Usually by the time May long weekend arrives each spring I’m in garden-panic-mode.
May long weekend is a consistent chronological milestone we tend to use locally as the weekend when a garden can be safely planted as the ground as fully thawed and the risk of spring snow or a killing freeze has largely passed. Any later and the season is too short. Any sooner and one risks losing delicate seedlings to a mid-May reminder that we live in a northerly winter city.

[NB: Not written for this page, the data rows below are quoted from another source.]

(* ===== verification/Totp.v ===== *)
(** * Time-based one-time passwords: [internal/auth/totp.go]

    RFC 6238 codes over HMAC-SHA-1, their verification with one step of clock
    skew, and the display form of a secret. Bytes are their values. *)

From S2P Require Import Prelude GoStrings GoTime Password.
Local Open Scope Z_scope.

(** ** [crypto/sha1] and [crypto/hmac] *)

Definition rotl32 (n x : Z) : Z := wrapu32 (Z.lor (Z.shiftl x n) (Z.shiftr x (32 - n))).

Definition be_bytes (n : nat) (v : Z) : list Z := digits 256 n v.

(** The message, a one bit, zeros, and the bit length, in blocks of 64. *)
Definition sha1_pad (msg : list Z) : list Z :=
  let n := Z.of_nat (length msg) in
  msg ++ [128] ++ replicate (Z.to_nat ((55 - n) mod 64)) 0 ++ be_bytes 8 (wrapu64 (8 * n)).

Fixpoint words (l : list Z) : list Z :=
  match l with
  | a :: b :: c :: d :: l => undigits 256 [a; b; c; d] :: words l
  | _ => []
  end.

(** The schedule, kept newest first. *)
Fixpoint sha1_extend (n : nat) (w : list Z) : list Z :=
  match n with
  | O => w
  | S n =>
      let x i := default 0 (w !! i) in
      sha1_extend n (rotl32 1 (Z.lxor (Z.lxor (x 2%nat) (x 7%nat)) (Z.lxor (x 13%nat) (x 15%nat))) :: w)
  end.

Definition sha1_state : Type := (Z * Z * Z * Z * Z)%type.

Definition sha1_round (t : nat) (st : sha1_state) (w : Z) : sha1_state :=
  let '(a, b, c, d, e) := st in
  let '(f, k) :=
    if (t <? 20)%nat then (Z.lor (Z.land b c) (Z.land (Z.lxor b (2 ^ 32 - 1)) d), 1518500249)
    else if (t <? 40)%nat then (Z.lxor (Z.lxor b c) d, 1859775393)
    else if (t <? 60)%nat then
      (Z.lor (Z.lor (Z.land b c) (Z.land b d)) (Z.land c d), 2400959708)
    else (Z.lxor (Z.lxor b c) d, 3395469782) in
  (wrapu32 (rotl32 5 a + f + e + k + w), a, rotl32 30 b, c, d).

Fixpoint sha1_rounds (t : nat) (ws : list Z) (st : sha1_state) : sha1_state :=
  match ws with [] => st | w :: ws => sha1_rounds (S t) ws (sha1_round t st w) end.

Definition sha1_block (st : sha1_state) (block : list Z) : sha1_state :=
  let '(a, b, c, d, e) := st in
  let '(a', b', c', d', e') := sha1_rounds 0 (rev (sha1_extend 64 (rev (words block)))) st in
  (wrapu32 (a + a'), wrapu32 (b + b'), wrapu32 (c + c'), wrapu32 (d + d'), wrapu32 (e + e')).

Fixpoint sha1_blocks (fuel : nat) (l : list Z) (st : sha1_state) : sha1_state :=
  match fuel, l with
  | S fuel, _ :: _ => sha1_blocks fuel (drop 64 l) (sha1_block st (take 64 l))
  | _, _ => st
  end.

Definition sha1 (msg : list Z) : list Z :=
  let l := sha1_pad msg in
  let '(a, b, c, d, e) := sha1_blocks (length l) l
    (1732584193, 4023233417, 2562383102, 271733878, 3285377520) in
  be_bytes 4 a ++ be_bytes 4 b ++ be_bytes 4 c ++ be_bytes 4 d ++ be_bytes 4 e.

Definition hmac_sha1 (key msg : list Z) : list Z :=
  let key := if (64 <? length key)%nat then sha1 key else key in
  let block := key ++ replicate (64 - length key) 0 in
  sha1 (map (Z.lxor 92) block ++ sha1 (map (Z.lxor 54) block ++ msg)).

Definition text_bytes (s : string) : list Z := map byte_val (str_to_list s).
Definition hex (l : list Z) : string := foldr (λ b s, hex_byte (byte_of b) +:+ s) "" l.

Example sha1_1 : hex (sha1 (text_bytes "abc")) = "a9993e364706816aba3e25717850c26c9cd0d89d".
Proof. vm_compute. reflexivity. Qed.
Example hmac_1 :
  hex (hmac_sha1 (text_bytes "Jefe") (text_bytes "what do ya want for nothing?")) =
  "effcdf6ae5eb2fa2d27416d5f184df9c259a7c79".
Proof. vm_compute. reflexivity. Qed.

(** ** Codes *)

Definition totpPeriod : Z := 30.
Definition totpDigits : nat := 6.
Definition totpSkew : Z := 1.

(** [None] for an index out of range, which Go answers with a panic. *)
Definition truncate (sum : list Z) : option Z :=
  last ← last sum;
  let offset := Z.to_nat (Z.land last 15) in
  b0 ← sum !! offset; b1 ← sum !! (offset + 1)%nat;
  b2 ← sum !! (offset + 2)%nat; b3 ← sum !! (offset + 3)%nat;
  Some (Z.lor (Z.lor (Z.lor (Z.shiftl (Z.land b0 127) 24) (Z.shiftl b1 16)) (Z.shiftl b2 8)) b3).

Inductive totp_error : Type := ErrSecret | ErrPanic.

Definition totpCode (secret : string) (counter : Z) : result totp_error string :=
  match base32_decode (to_upper (trim_space secret)) with
  | None => Err ErrSecret
  | Some key =>
      match truncate (hmac_sha1 key (be_bytes 8 counter)) with
      | None => Err ErrPanic
      | Some value => Ok (pad_itoa totpDigits (value mod 10 ^ Z.of_nat totpDigits))
      end
  end.

(** [uint64(t.Unix()) / totpPeriod] for [t] in nanoseconds. *)
Definition totp_counter (t : Z) : Z := wrapu64 (t / second) / totpPeriod.

(** The loop over the skewed counters. *)
Fixpoint verify_deltas (secret code : string) (counter : Z) (deltas : list Z) : bool :=
  match deltas with
  | [] => false
  | delta :: deltas =>
      match totpCode secret (wrapu64 (counter + wrapu64 delta)) with
      | Err _ => false
      | Ok want => if bool_decide (want = code) then true
                   else verify_deltas secret code counter deltas
      end
  end.

Definition VerifyTOTP (secret code : string) (t : Z) : bool :=
  let code := trim_space code in
  if negb (slen code =? totpDigits)%nat then false
  else verify_deltas secret code (totp_counter t) [- totpSkew; 0; totpSkew].

(** [GenerateTOTPSecret] on the twenty bytes of the random source. *)
Definition GenerateTOTPSecret (buf : list Z) : string := base32_encode buf.

(** Groups of four characters, for a text of ASCII characters. *)
Fixpoint format_from (i : nat) (s : string) : string :=
  match s with
  | "" => ""
  | String c s =>
      (if (0 <? i)%nat && (i mod 4 =? 0)%nat then " " else "") +:+ String c (format_from (S i) s)
  end.
Definition FormatTOTPSecret (secret : string) : string := format_from 0 secret.

(** The vectors of RFC 6238, six digits. *)
Example totp_1 : totpCode (GenerateTOTPSecret (text_bytes "12345678901234567890")) (59 / 30) = Ok "287082".
Proof. vm_compute. reflexivity. Qed.
Example totp_2 :
  totpCode (GenerateTOTPSecret (text_bytes "12345678901234567890")) (1111111109 / 30) = Ok "081804".
Proof. vm_compute. reflexivity. Qed.
Example format_1 : FormatTOTPSecret "GEZDGNBVGY3TQOJQ" = "GEZD GNBV GY3T QOJQ".
Proof. vm_compute. reflexivity. Qed.

(** ** Lemmas *)

Lemma sha1_length msg : length (sha1 msg) = 20%nat.
Proof.
  unfold sha1, be_bytes. destruct (sha1_blocks _ _ _) as [[[[a b] c] d] e].
  by rewrite !length_app, !digits_length.
Qed.

(** The dynamic truncation stays inside the twenty bytes. *)
Lemma truncate_Some sum : length sum = 20%nat → ∃ v, truncate sum = Some v ∧ ∀ n, 0 < n → 0 ≤ v mod n < n.
Proof.
  intros Hl. unfold truncate.
  destruct (last sum) as [x|] eqn:Hx; [cbn [mbind option_bind]|by apply last_None in Hx; subst].
  assert (0 ≤ Z.land x 15 < 16) as Hr by (change 15 with (Z.ones 4); rewrite Z.land_ones by lia;
    apply Z.mod_pos_bound; lia).
  assert (∀ i, (i < 20)%nat → ∃ b, sum !! i = Some b) as Hi by (intros i ?; apply lookup_lt_is_Some; lia).
  destruct (Hi (Z.to_nat (Z.land x 15))) as [b0 ->]; [lia|].
  destruct (Hi (Z.to_nat (Z.land x 15) + 1)%nat) as [b1 ->]; [lia|].
  destruct (Hi (Z.to_nat (Z.land x 15) + 2)%nat) as [b2 ->]; [lia|].
  destruct (Hi (Z.to_nat (Z.land x 15) + 3)%nat) as [b3 ->]; [lia|].
  eexists. split; [reflexivity|]. intros n Hn. by apply Z.mod_pos_bound.
Qed.

Lemma slen_pad_left c w s : slen (pad_left c w s) = (w `max` slen s)%nat.
Proof.
  unfold pad_left. rewrite slen_app, <- (str_to_list_length (str_of_list _)), str_to_of_list.
  rewrite length_replicate. lia.
Qed.

Lemma slen_utoa_go fuel k n acc :
  0 ≤ n < 10 ^ Z.of_nat k → (0 < k)%nat → (slen (utoa_go fuel n acc) ≤ slen acc + k)%nat.
Proof.
  revert fuel n acc. induction k as [|k IH]; intros fuel n acc Hn Hk; [lia|].
  destruct fuel as [|fuel]; cbn [utoa_go]; [lia|].
  destruct (Z.eqb_spec (n / 10) 0) as [|Hne]; [cbn; lia|].
  assert (0 ≤ n / 10 < 10 ^ Z.of_nat k) as Hn'.
  { rewrite Nat2Z.inj_succ, Z.pow_succ_r in Hn by lia.
    split; [apply Z.div_pos; lia|apply Z.div_lt_upper_bound; lia]. }
  destruct k as [|k]; [cbn in Hn'; lia|].
  specialize (IH fuel (n / 10) (String (digit (n mod 10)) acc) Hn' ltac:(lia)). cbn in *. lia.
Qed.

Lemma slen_pad_itoa w n :
  (0 < w)%nat → 0 ≤ n < 10 ^ Z.of_nat w → slen (pad_itoa w n) = w.
Proof.
  intros Hw Hn. unfold pad_itoa, itoa, utoa. rewrite slen_pad_left.
  replace (n <? 0) with false by lia. pose proof (slen_utoa_go 20 w n "" Hn Hw). cbn in *. lia.
Qed.

(** A code is six characters; the only error is a secret that does not decode. *)
Lemma totpCode_cases secret :
  (∀ c, totpCode secret c = Err ErrSecret) ∨
  (∀ c, ∃ code, totpCode secret c = Ok code ∧ slen code = totpDigits).
Proof.
  unfold totpCode. destruct (base32_decode _) as [key|]; [right|by left]. intros c.
  destruct (truncate_Some (hmac_sha1 key (be_bytes 8 c)) (sha1_length _)) as (v & -> & Hv).
  eexists. split; [reflexivity|]. apply slen_pad_itoa; [unfold totpDigits; lia|].
  apply Hv. unfold totpDigits. lia.
Qed.

Lemma wrapu64_add a b : wrapu64 (a + wrapu64 b) = wrapu64 (a + b).
Proof. unfold wrapu64. apply Zplus_mod_idemp_r. Qed.

(** A code is accepted exactly when, trimmed, it is the secret's code for the
    current thirty-second step or one of its two neighbours; computing a code
    never indexes outside the digest, and the only failure is a secret that is
    not base32. *)
Theorem VerifyTOTP_spec secret :
  (∀ code t, VerifyTOTP secret code t = true ↔
     ∃ delta, -1 ≤ delta ≤ 1 ∧
       totpCode secret (wrapu64 (totp_counter t + delta)) = Ok (trim_space code)) ∧
  (∀ c, totpCode secret c ≠ Err ErrPanic) ∧
  (∀ c code, totpCode secret c = Ok code → slen code = totpDigits).
Proof.
  split; [|split].
  - intros code t. unfold VerifyTOTP. cbn [verify_deltas totpSkew]. rewrite !wrapu64_add.
    destruct (totpCode_cases secret) as [Herr|Hok].
    { rewrite Herr. split; [by destruct (negb _)|]. intros (d & _ & H). by rewrite Herr in H. }
    destruct (Hok (wrapu64 (totp_counter t + - totpSkew))) as (c1 & H1 & L1).
    destruct (Hok (wrapu64 (totp_counter t + 0))) as (c2 & H2 & L2).
    destruct (Hok (wrapu64 (totp_counter t + totpSkew))) as (c3 & H3 & L3).
    rewrite H1, H2, H3. destruct (Nat.eqb_spec (slen (trim_space code)) totpDigits) as [Hl|Hl]; cbn [negb].
    + repeat case_bool_decide; subst.
      * split; [|done]. intros _. exists (-1). split; [lia|exact H1].
      * split; [|done]. intros _. exists 0. split; [lia|exact H2].
      * split; [|done]. intros _. exists 1. split; [lia|exact H3].
      * split; [done|]. intros (d & Hd & Hcode).
        assert (d = - totpSkew ∨ d = 0 ∨ d = totpSkew) as [Heq|[Heq|Heq]] by (unfold totpSkew; lia);
          subst d; congruence.
    + split; [done|]. intros (d & Hd & Hcode).
      destruct (Hok (wrapu64 (totp_counter t + d))) as (c & H' & L). congruence.
  - intros c. destruct (totpCode_cases secret) as [Herr|Hok]; [by rewrite Herr|].
    by destruct (Hok c) as (code & -> & _).
  - intros c code H. destruct (totpCode_cases secret) as [Herr|Hok]; [by rewrite Herr in H|].
    destruct (Hok c) as (code' & H' & L). congruence.
Qed.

Thanks to the ongoing pandemic sheltering orders, I’ve been spending a lot of time at home, and a lot of my free time in the backyard. The less fun tasks that lead into planting days over that May long weekend — raking, tilling, pruning, weeding, and picking up the accumulated trash — are often time consuming and become a minor blocker between that limited spring time and the patient joys of cultivation.
Yet here I am, after the first week of May, with a raked yard, a tilled bed of soil, a refreshed compost, and garden ready to plant.
Ready?
Actually, the potatoes and onions have been in the ground for a week. And the garlic that ignored my requests to grow last year has this year emerged in abundance. The berry bushes — raspberries, haskaps, and saskatoons — are leafing out, and my apple tree is promising to show some colour in the next few days.
I started a small batch of more delicate long-season plants in my basement window sill. The tomatoes usually fail from lack of attention, but working from home has allowed me to keep them appropriately watered, lit, and even breezed, a strategy I researched online about simulating wind and outdoor air with a small fan to encourage stronger stems. Those plants still have a couple more weeks of indoor love, but I may start introducing them to the backyard as early as this afternoon.
In other words, as May long weekend sneaks up to startle us all with realization the year is nearly half over and the summer is officially upon us, this year I’m going to surprise her right back and spend it with a carefully planted garden… assuming it doesn’t pull a fast one and rain on us.